[[ Records for this task, beginning ]]
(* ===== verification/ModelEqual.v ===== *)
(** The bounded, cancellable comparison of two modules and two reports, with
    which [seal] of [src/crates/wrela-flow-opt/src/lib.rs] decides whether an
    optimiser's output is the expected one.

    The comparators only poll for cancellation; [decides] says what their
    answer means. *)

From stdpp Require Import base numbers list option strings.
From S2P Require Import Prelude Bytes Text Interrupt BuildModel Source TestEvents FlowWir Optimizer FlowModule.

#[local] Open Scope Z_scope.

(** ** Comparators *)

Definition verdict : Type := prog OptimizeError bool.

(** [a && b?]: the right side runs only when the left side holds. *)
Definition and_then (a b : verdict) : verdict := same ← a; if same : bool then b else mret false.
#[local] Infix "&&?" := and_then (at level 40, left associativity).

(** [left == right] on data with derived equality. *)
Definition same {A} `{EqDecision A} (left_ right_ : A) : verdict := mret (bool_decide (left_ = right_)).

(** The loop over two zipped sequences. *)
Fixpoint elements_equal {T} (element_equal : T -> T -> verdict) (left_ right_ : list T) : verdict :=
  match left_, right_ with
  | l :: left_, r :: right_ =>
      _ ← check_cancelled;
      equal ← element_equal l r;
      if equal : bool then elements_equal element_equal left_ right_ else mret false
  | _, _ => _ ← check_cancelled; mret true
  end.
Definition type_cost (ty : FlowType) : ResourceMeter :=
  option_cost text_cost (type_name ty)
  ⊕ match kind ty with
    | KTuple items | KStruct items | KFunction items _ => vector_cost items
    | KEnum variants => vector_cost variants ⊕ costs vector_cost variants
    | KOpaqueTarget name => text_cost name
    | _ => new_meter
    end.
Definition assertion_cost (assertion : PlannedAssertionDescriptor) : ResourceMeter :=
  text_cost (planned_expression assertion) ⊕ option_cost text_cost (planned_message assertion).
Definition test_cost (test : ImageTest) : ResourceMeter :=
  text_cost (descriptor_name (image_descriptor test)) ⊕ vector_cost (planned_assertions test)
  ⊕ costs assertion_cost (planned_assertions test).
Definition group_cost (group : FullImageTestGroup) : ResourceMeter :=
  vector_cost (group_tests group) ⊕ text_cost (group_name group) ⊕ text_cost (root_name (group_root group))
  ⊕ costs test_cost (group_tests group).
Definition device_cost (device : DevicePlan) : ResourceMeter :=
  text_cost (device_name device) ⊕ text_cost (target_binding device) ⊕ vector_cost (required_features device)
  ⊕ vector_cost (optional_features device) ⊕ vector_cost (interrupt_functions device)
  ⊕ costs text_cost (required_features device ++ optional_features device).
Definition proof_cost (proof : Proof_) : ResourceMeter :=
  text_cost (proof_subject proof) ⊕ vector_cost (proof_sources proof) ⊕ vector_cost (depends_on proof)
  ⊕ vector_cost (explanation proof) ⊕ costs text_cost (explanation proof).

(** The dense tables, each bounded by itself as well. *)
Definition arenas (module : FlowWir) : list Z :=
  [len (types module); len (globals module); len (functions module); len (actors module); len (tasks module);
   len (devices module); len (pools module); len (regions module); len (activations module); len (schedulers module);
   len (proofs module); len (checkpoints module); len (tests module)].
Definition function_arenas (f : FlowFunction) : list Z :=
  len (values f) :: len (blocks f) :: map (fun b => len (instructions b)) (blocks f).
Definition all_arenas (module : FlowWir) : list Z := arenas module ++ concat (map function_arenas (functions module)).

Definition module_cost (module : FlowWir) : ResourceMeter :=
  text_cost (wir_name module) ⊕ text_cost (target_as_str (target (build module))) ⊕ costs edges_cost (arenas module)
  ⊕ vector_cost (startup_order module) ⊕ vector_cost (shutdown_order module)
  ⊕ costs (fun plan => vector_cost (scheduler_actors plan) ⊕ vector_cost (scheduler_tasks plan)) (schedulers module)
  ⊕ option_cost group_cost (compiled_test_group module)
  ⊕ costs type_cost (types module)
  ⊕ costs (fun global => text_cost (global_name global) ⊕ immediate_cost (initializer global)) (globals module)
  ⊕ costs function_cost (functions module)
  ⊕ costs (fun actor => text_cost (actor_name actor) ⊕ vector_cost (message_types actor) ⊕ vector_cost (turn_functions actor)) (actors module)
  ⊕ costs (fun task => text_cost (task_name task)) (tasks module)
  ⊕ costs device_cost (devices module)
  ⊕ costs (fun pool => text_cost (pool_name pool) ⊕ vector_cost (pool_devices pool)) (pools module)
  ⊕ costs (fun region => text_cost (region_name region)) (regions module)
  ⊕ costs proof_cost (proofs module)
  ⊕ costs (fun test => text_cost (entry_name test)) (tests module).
[[ Records for this task, end ]]
__What the task asks__
Would you give the number of lines above that hold "FlowWir"? Only the number is needed.

__Task answer__
4